Today I headed out to Long Island for an early Thanksgiving celebration with Ryan and, before settling down to mashed potatoes and delicious gingerbread cookies, we decided to stop off at one of its many historical sites.
Battling the drizzle, we stepped out at President Teddy Roosevelt’s former home at Sagamore Hill in Oyster Bay. The late leader started building the house in 1884, raised six children at the home and spent holidays here throughout his presidency (1901-1909) – so it became known as the ‘Summer White House’. It was also the place of his death, aged 60, in 1919.

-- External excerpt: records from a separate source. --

Lemma sensor_name_saves sensor company :
  respects R (_get_sensor_name sensor company).
Proof.
  unfold _get_sensor_name. apply respects_bind; [apply _ | apply respects_gets, _ |]. intros cache.
  destruct (cache !! _); [apply respects_ret, _|].
  apply respects_bind; [apply _ | |].
  - apply in_db_saves. unfold get_sensor_name. apply read_saves.
    intros _ t a t'. by destruct (or_raise _ _) as [u|]; simpl; [intros [= <- <-]|].
  - intros [[|c name]|]; [apply respects_ret, _ | | apply respects_ret, _].
    apply respects_bind; [apply _ | apply modify_saves; done |]. intros _. apply respects_ret, _.
Qed.

Lemma store_for_ml_saves sd company : respects R (store_for_ml cfg sd company).
Proof.
  unfold store_for_ml. destruct (p_equipment sd) as [[|c e]|]; try apply respects_ret, _.
  destruct (has_feature_store cfg); [|apply respects_ret, _].
  apply respects_bind; [apply _ | apply sensor_name_saves |]. intros name.
  apply respects_bind; [apply _ | apply respects_gets, _ |]. intros now.
  apply respects_catch; [apply _ | apply in_fs_saves | intros _; apply respects_ret, _].
Qed.

Lemma evaluate_saves sensor_data c :
  (company_key c).1 = company_id →
  respects R (evaluate bind_error uuid5 repr_float cfg sensor_data c).
Proof.
  intros Hc. unfold evaluate. rewrite Hc.
  apply respects_bind; [apply _ | apply respects_lift, _ |]. intros sd.
  apply respects_bind; [apply _ | apply store_for_ml_saves |]. intros _.
  apply respects_bind; [apply _ | apply respects_gets, _ |]. intros [|r0 rules]; [apply respects_ret, _|].
  apply respects_bind; [apply _ | apply respects_lift, _ |]. intros applicable.
  apply respects_foldM; [apply _ | apply _ |]. intros acc r. apply evaluate_step_saves.
Qed.

Lemma model_config_saves m : respects R (_get_feature_config_for_model m company_id).
Proof.
  unfold _get_feature_config_for_model.
  apply respects_catch; [apply _ | | intros _; apply respects_ret, _].
  apply respects_bind; [apply _ | | intros o; apply respects_ret, _].
  apply in_db_saves. unfold get_model_by_id. apply read_saves.
  intros _ t a t'. by destruct (or_raise _ _) as [u|]; simpl; [intros [= <- <-]|].
Qed.

Lemma ml_step_saves equipment ts acc r :
  respects R (ml_rule_step bind_error uuid5 repr_float json_text cfg equipment company_id ts acc r).
Proof.
  unfold ml_rule_step. destruct (ru_model r) as [m|]; [|apply respects_ret, _].
  apply respects_bind; [apply _ | apply model_config_saves |].
  intros [config|]; [|apply respects_ret, _].
  apply respects_bind; [apply _ | |].
  { apply in_db_saves. unfold get_feature_config. apply read_saves.
    intros _ t a t'. by destruct (or_raise _ _) as [u|]; simpl; [intros [= <- <-]|]. }
  intros [column|]; [|apply respects_ret, _].
  apply respects_bind; [apply _ | apply respects_lift, _ |]. intros [|n names]; [apply respects_ret, _|].
  apply respects_bind; [apply _ | apply respects_gets, _ |]. intros now.
  apply respects_bind; [apply _ | apply in_fs_saves |]. intros [snap as_of].
  destruct (size snap <? length (n :: names))%nat; [apply respects_ret, _|].
  eapply respects_bind_when; [apply _ | apply evaluate_ml_saves | apply evaluate_ml_yields |].
  intros f Hf. by apply emit_found_saves.
Qed.

Lemma drift_step_saves d acc r :
  respects R (drift_step bind_error uuid5 cfg d company_id acc r).
Proof.
  unfold drift_step. eapply (respects_bind_when _ (λ f, ∀ a, f = Some a → own_alert false a)).
  - unfold _evaluate_drift, drift_request. apply respects_bind; [apply _ | |].
    + apply respects_catch; [apply _ | | intros []; first [apply respects_ret, _ | apply respects_raise, _]].
      apply respects_bind; [apply _ | apply post_saves |]. intros [st body].
      destruct (negb _); [apply respects_ret, _|].
      apply respects_bind; [apply _ | apply respects_lift, _ |]. intros reply. apply respects_ret, _.
    + intros [reply|]; [|apply respects_ret, _]. destruct (ru_model r); [|apply respects_ret, _].
      apply respects_bind; [apply _ | apply respects_gets, _ |]. intros now. apply respects_lift, _.
  - unfold _evaluate_drift. apply yields_bind. intros [reply|]; [|by apply yields_ret].
    destruct (ru_model r); [|by apply yields_ret].
    apply yields_bind. intros now. apply yields_lift. intros f Hf a ->. by eapply drift_own.
  - intros f Hf. by apply emit_found_saves.
Qed.

Lemma retrain_step_saves rc acc r :
  retrain_cooldown_us rc = rw →
  respects R (retrain_step bind_error uuid5 cfg rc company_id acc r).
Proof.
  intros Hrw. unfold retrain_step. destruct (ru_model r) as [m|]; [|apply respects_ret, _].
  apply respects_bind; [apply _ | |].
  { apply in_db_saves. unfold get_retrain_signals.
    apply respects_bind; [apply _ | apply respects_lift, _ |]. intros n.
    apply respects_bind; [apply _ | apply respects_lift, _ |]. intros u.
    apply respects_bind; [apply _ | apply respects_gets, _ |]. intros now.
    apply saves_read. intros t a t' [= <- <-]. done. }
  intros s. apply respects_bind; [apply _ | apply respects_lift, _ |].
  intros [p|]; [|apply respects_ret, _].
  apply respects_bind; [apply _ | apply respects_gets, _ |]. intros now.
  apply respects_bind; [apply _ | |intros b; apply respects_ret, _].
  apply emit_saves; [|by rewrite Hrw]. by split_and!.
Qed.
End handlers.

(** ** The handlers write alerts only by cooled-down saves, in their own tenant *)

(** The engine's entry points, for one company. *)
Inductive entry :=
  | OnReading (sensor_data company_id : json)
  | OnEquipment (equipment_id company_id : string) (timestamp : option string)
  | OnDrift (company_id : string) (default_share_threshold : float)
  | OnRetrain (rc : retrain_config) (company_id : string).

Definition entry_company (e : entry) : string :=
  match e with
  | OnReading _ c => (company_key c).1
  | OnEquipment _ c _ | OnDrift c _ | OnRetrain _ c => c
  end.

Section entries.
Context `{I : IsoCodec}.
Context (bind_error : exn) (uuid5 : string → Z) (repr_float : float → string)
        (json_text : string → res json) (cfg : config).

Definition run_entry (e : entry) : M world (list alert) :=
  match e with
  | OnReading d c => evaluate bind_error uuid5 repr_float cfg d c
  | OnEquipment q c ts => evaluate_equipment_ml_rules bind_error uuid5 repr_float json_text cfg q c ts
  | OnDrift c d => evaluate_drift_rules bind_error uuid5 cfg c d
  | OnRetrain rc c => evaluate_retrain_recommendations bind_error uuid5 cfg rc c
  end.

(** The deployment's retrain cooldown is the one a retrain pass is given. *)
Definition entry_windows (rw : Z) (e : entry) : Prop :=
  match e with OnRetrain rc _ => retrain_cooldown_us rc = rw | _ => True end.

Lemma run_entry_saves rw e : entry_windows rw e →
  respects (world_saves bind_error cfg rw (mine_of (entry_company e))) (run_entry e).
Proof.
  destruct e as [d c | q c ts | c d | rc c]; simpl; intros Hrw.
  - by apply evaluate_saves.
  - unfold evaluate_equipment_ml_rules. destruct (has_feature_store cfg); [|apply respects_ret, _].
    apply respects_bind; [apply _ | apply respects_gets, _ |]. intros rules.
    apply each_guarded_saves. intros acc r. apply ml_step_saves.
  - unfold evaluate_drift_rules.
    apply respects_bind; [apply _ | apply respects_gets, _ |]. intros rules.
    apply each_guarded_saves. intros acc r. apply drift_step_saves.
  - unfold evaluate_retrain_recommendations.
    apply respects_bind; [apply _ | apply respects_gets, _ |]. intros rules.
    apply each_guarded_saves. intros acc r. by apply retrain_step_saves.
Qed.

(** Every tenant's alerts keep the cooldowns. *)
Definition cooled_down (rw : Z) (w : world) : Prop :=
  ∀ s t, tenants (wdb w) !! s = Some t → spaced (cooldown_us cfg) rw (t_alerts t).

(** C12: The cooldown is durable: whatever entry point runs, on whatever
    input and with whatever calls to the database, the snapshot store or
    the ML service failing, two alerts of one scope at least a cooldown
    apart remain so, no row is removed or changed, and no table of another
    tenant is touched. *)
Theorem cooldown_durable rw e w (Hrw : entry_windows rw e) (Hw : cooled_down rw w) :
  let w' := final (run_entry e) w in
  cooled_down rw w' ∧
  (∀ s t, tenants (wdb w) !! s = Some t → ∃ t', tenants (wdb w') !! s = Some t' ∧
     (∀ x, x ∈ t_alerts t → x ∈ t_alerts t') ∧
     (schema_name (entry_company e) ≠ Ok s → t' = t)).
Proof.
  simpl. destruct (run_entry_saves rw e Hrw w) as ([_ Hs] & _). split.
  - intros s t' Ht'. specialize (Hs s). rewrite Ht' in Hs. specialize (Hw s).
    destruct (tenants (wdb w) !! s) as [t|]; [|done]. destruct Hs as (_ & Hr & _).
    eapply spaced_saves; [exact Hr | auto].
  - intros s t Ht. specialize (Hs s). rewrite Ht in Hs. simpl in Hs.
    destruct (tenants (wdb (final (run_entry e) w)) !! s) as [t'|]; [|done].
    destruct Hs as (E & Hr & Hm). exists t'. split; [done|]. split.
    + clear - Hr. induction Hr as [|a b c (r & ->) _ IH]; [done|].
      intros x Hx. apply IH. by apply save_once_keeps.
    + intros Hne. destruct Hm as [Hm | Hm]; [done|]. rewrite E, Hm. by destruct t.
Qed.
End entries.

(** ** The cache and redelivery *)

Section emission.
Context `{I : IsoCodec}.
Context (bind_error : exn) (uuid5 : string → Z) (cfg : config).

(** A save of [r] would write nothing. *)
Definition nothing_to_save (retrain : bool) (window : Z) (r : alert_row) (t : list alert_row) : Prop :=
  is_Some (prior_at retrain window r t) ∨ existsb (same_key r) t = true.

Lemma save_nothing retrain window r t :
  nothing_to_save retrain window r t →
  (save_once retrain window r t).2 = t ∧ (save_once retrain window r t).1.1 = false.
Proof.
  unfold save_once. intros [[p ->] | H]; [done|]. destruct (prior_at _ _ _ _); [done|]. by rewrite H.
Qed.

Lemma nothing_mono retrain window r t t' :
  (∀ x, x ∈ t → x ∈ t') → nothing_to_save retrain window r t → nothing_to_save retrain window r t'.
Proof. intros Hs [H | H]; [left; by eapply prior_mono | right; by eapply existsb_mono]. Qed.

Lemma saved_nothing retrain window r t t' v :
  save_once retrain window r t = (v, t') → nothing_to_save retrain window r t'.
Proof.
  unfold save_once. destruct (prior_at _ _ _ _) eqn:Hp; [intros [= _ <-]; left; by rewrite Hp|].
  destruct (existsb _ _) eqn:He; intros [= _ <-]; right; [done|].
  rewrite existsb_app. simpl. apply orb_true_iff. right. apply orb_true_iff. left.
  by apply bool_decide_eq_true.
Qed.

(** A cache hit means the database would have refused too. *)
Lemma cached_nothing a retrain at_ window w :
  cache_sound bind_error w →
  _cached_within (dedup_scope a retrain) at_ window (last_emit w) = true →
  ∃ n t, schema_name (a_company a) = Ok n ∧ tenants (wdb w) !! n = Some t ∧
    ∀ id r, bind_row bind_error a id at_ = Ok r → nothing_to_save retrain window r (t_alerts t).
Proof.
  intros Hs Hc. unfold _cached_within in Hc.
  destruct (scope_time _ _) as [last|] eqn:Hl; [|done]. apply scope_time_elem, Hs in Hl.
  destruct Hl as (b & k & id & ta & x & n & t & y & Hsc & Hb & Hn & Ht & Hy & Hin & Hw).
  destruct (dedup_scope_inj _ _ _ _ Hsc) as (-> & Hco & _).
  exists n, t. split; [congruence|]. split; [done|]. intros id' r Hr. left.
  destruct (prior_at retrain window r (t_alerts t)) eqn:Hp; [done|].
  rewrite prior_at_none in Hp. specialize (Hp y Hy).
  rewrite (same_scope_rows bind_error _ _ _ _ _ _ _ _ _ Hsc Hb Hr) in Hin.
  specialize (Hp Hin). apply bind_row_inv in Hr as (_ & Hat & _).
  unfold within in Hp. bool_hyps. apply andb_false_iff in Hp as [Hp | Hp]; bool_hyps; lia.
Qed.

Unfortunately, the home has been undergoing extensive renovations for the past couple of years and some parts of the property, such as its boardwalk, were badly damaged during Hurricane Sandy last year. It means that the main house – which is large but relatively modest for a wealthy president born to millionaires – is covered in scaffolding and you’re not allowed in until it re-opens in 2015.
While I could admire the outside and the grounds, it was a shame not to get inside (you know I like my historical homes). Ryan, who’s been before, said it was worth a return visit as they allow people to tour the rooms, which are largely untouched since the president’s family lived there.
Instead, we took the damp path through the turning trees to a museum at Old Orchard, a home built by the president’s son. It gave a good introduction to the man’s life and leadership (which was surprisingly progressive). The exhibit was immediately friendly on the eye – simply laid out with short summaries and some interesting artifacts.
My American history is pretty shoddy, so I learned that when Roosevelt was vice president, President McKinley was assassinated so he took over – becoming the youngest ever president, aged 43.
Three years later, he was voted back in and it seemed that, although he’d grown up surrounded by such affluence, he had a good understanding of the needs of the lower classes. (I appreciate the museum could have been a mini bit biased…)
Sagamore Hill is open 9am-5pm from Wednesdays to Sundays, and every day of the week during June, July and August. The main house is closed for renovation until 2015.